What is expected: Repeat exactly the lines from the first line of the records through the line containing "Fixpoint c_str (buf", and nothing more.

(Saved data entries)
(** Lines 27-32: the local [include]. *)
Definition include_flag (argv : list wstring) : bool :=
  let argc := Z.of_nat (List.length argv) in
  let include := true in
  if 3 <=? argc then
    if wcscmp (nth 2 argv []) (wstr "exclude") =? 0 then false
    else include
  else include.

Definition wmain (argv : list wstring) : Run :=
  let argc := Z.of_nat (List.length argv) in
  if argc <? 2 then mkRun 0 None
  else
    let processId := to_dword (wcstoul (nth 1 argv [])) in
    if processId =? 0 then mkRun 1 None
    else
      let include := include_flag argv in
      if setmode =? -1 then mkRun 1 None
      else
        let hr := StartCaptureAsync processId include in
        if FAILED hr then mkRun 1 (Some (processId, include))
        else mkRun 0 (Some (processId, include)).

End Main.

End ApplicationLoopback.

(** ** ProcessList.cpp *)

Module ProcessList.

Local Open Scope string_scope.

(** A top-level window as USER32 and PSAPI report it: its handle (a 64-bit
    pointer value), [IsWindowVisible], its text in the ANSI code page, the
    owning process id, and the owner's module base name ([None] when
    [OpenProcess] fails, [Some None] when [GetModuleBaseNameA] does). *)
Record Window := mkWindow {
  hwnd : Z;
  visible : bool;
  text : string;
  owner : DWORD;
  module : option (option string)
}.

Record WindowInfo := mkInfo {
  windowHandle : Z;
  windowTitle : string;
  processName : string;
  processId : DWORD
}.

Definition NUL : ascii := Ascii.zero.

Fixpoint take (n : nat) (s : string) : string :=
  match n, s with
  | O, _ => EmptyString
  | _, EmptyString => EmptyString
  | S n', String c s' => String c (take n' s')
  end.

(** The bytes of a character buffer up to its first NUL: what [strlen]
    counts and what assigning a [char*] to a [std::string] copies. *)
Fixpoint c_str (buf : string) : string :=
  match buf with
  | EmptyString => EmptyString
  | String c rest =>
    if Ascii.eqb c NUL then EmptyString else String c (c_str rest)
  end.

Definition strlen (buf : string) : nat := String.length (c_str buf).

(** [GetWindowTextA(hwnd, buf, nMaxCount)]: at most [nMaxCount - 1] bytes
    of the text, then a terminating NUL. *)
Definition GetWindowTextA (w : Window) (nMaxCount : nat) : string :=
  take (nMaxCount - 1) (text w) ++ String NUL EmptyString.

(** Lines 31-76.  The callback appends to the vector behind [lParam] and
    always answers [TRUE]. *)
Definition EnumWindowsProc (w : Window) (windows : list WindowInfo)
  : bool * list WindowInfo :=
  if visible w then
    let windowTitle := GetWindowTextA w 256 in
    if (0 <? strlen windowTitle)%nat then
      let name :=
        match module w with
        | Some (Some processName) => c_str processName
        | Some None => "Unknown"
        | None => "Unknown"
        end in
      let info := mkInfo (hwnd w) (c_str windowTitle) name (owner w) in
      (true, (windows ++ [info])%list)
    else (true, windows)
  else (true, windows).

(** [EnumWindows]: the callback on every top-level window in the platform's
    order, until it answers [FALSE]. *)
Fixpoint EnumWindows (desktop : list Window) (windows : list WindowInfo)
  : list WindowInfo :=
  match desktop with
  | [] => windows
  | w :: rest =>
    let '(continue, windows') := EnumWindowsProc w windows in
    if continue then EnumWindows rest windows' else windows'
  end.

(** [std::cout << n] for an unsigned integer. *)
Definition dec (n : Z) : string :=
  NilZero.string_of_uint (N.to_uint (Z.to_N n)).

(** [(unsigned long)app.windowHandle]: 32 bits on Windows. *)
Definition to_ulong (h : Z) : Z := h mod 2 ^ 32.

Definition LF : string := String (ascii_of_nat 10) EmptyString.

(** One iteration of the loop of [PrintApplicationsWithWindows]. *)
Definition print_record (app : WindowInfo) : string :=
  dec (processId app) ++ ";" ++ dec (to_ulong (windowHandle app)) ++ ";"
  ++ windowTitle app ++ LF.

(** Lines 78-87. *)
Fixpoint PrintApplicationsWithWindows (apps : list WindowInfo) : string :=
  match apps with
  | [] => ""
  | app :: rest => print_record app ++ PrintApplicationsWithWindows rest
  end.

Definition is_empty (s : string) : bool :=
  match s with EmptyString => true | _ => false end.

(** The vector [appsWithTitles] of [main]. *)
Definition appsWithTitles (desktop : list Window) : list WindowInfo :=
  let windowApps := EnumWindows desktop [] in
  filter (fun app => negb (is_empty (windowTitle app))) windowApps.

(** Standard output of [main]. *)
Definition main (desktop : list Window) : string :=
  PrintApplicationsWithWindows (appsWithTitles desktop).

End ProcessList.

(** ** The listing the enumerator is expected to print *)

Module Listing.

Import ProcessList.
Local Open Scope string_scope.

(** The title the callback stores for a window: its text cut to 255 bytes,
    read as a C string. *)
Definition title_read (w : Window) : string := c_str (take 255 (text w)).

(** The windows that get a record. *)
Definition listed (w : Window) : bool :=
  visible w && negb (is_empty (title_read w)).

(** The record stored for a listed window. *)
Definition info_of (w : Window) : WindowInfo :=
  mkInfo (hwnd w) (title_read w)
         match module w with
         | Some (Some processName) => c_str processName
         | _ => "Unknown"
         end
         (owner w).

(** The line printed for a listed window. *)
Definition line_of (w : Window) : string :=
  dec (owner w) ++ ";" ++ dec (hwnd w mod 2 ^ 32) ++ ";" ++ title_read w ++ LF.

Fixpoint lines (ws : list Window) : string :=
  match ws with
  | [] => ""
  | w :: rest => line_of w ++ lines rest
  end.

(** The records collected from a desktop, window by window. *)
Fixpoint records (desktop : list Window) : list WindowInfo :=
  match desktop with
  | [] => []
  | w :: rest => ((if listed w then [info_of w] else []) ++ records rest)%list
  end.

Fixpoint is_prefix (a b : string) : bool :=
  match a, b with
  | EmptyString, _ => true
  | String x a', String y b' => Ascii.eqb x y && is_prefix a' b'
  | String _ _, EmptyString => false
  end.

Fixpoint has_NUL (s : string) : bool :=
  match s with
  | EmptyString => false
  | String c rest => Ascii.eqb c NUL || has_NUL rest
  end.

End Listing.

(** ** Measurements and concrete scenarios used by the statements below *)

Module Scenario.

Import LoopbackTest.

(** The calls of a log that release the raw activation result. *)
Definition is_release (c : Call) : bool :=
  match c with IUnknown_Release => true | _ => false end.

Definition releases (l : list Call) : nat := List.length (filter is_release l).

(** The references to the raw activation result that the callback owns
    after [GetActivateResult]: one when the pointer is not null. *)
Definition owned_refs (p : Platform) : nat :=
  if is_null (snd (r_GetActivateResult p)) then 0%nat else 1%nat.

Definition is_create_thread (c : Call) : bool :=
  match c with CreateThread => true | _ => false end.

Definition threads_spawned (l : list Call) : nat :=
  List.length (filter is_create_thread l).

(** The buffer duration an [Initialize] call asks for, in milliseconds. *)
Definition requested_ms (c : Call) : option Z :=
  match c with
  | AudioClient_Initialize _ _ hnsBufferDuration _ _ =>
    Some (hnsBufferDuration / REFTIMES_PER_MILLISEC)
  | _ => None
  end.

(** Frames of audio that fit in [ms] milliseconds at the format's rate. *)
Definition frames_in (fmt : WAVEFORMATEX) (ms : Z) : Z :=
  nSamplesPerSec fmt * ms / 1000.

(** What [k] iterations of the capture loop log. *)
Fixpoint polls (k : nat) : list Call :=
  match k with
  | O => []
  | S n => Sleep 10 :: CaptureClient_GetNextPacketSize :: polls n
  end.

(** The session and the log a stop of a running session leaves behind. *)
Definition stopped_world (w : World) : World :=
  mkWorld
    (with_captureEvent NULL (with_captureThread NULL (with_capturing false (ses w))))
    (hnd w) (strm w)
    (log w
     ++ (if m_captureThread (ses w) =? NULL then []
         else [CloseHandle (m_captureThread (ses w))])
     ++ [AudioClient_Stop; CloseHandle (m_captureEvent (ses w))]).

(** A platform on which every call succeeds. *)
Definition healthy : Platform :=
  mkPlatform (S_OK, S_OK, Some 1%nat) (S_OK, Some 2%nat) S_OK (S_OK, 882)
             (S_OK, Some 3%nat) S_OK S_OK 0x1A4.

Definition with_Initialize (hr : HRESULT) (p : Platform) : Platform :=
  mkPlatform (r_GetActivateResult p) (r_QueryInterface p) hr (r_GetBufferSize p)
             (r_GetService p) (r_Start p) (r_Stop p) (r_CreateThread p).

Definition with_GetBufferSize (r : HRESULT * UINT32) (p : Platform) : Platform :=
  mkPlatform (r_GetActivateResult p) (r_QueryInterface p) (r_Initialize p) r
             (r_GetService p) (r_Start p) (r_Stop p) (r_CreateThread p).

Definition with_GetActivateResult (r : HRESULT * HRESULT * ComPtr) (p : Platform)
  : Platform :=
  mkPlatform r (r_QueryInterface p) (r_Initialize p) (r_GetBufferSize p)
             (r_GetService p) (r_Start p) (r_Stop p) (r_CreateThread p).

Answer for this exercise:
(** Lines 27-32: the local [include]. *)
Definition include_flag (argv : list wstring) : bool :=
  let argc := Z.of_nat (List.length argv) in
  let include := true in
  if 3 <=? argc then
    if wcscmp (nth 2 argv []) (wstr "exclude") =? 0 then false
    else include
  else include.

Definition wmain (argv : list wstring) : Run :=
  let argc := Z.of_nat (List.length argv) in
  if argc <? 2 then mkRun 0 None
  else
    let processId := to_dword (wcstoul (nth 1 argv [])) in
    if processId =? 0 then mkRun 1 None
    else
      let include := include_flag argv in
      if setmode =? -1 then mkRun 1 None
      else
        let hr := StartCaptureAsync processId include in
        if FAILED hr then mkRun 1 (Some (processId, include))
        else mkRun 0 (Some (processId, include)).

End Main.

End ApplicationLoopback.

(** ** ProcessList.cpp *)

Module ProcessList.

Local Open Scope string_scope.

(** A top-level window as USER32 and PSAPI report it: its handle (a 64-bit
    pointer value), [IsWindowVisible], its text in the ANSI code page, the
    owning process id, and the owner's module base name ([None] when
    [OpenProcess] fails, [Some None] when [GetModuleBaseNameA] does). *)
Record Window := mkWindow {
  hwnd : Z;
  visible : bool;
  text : string;
  owner : DWORD;
  module : option (option string)
}.

Record WindowInfo := mkInfo {
  windowHandle : Z;
  windowTitle : string;
  processName : string;
  processId : DWORD
}.

Definition NUL : ascii := Ascii.zero.

Fixpoint take (n : nat) (s : string) : string :=
  match n, s with
  | O, _ => EmptyString
  | _, EmptyString => EmptyString
  | S n', String c s' => String c (take n' s')
  end.

(** The bytes of a character buffer up to its first NUL: what [strlen]
    counts and what assigning a [char*] to a [std::string] copies. *)
Fixpoint c_str (buf : string) : string :=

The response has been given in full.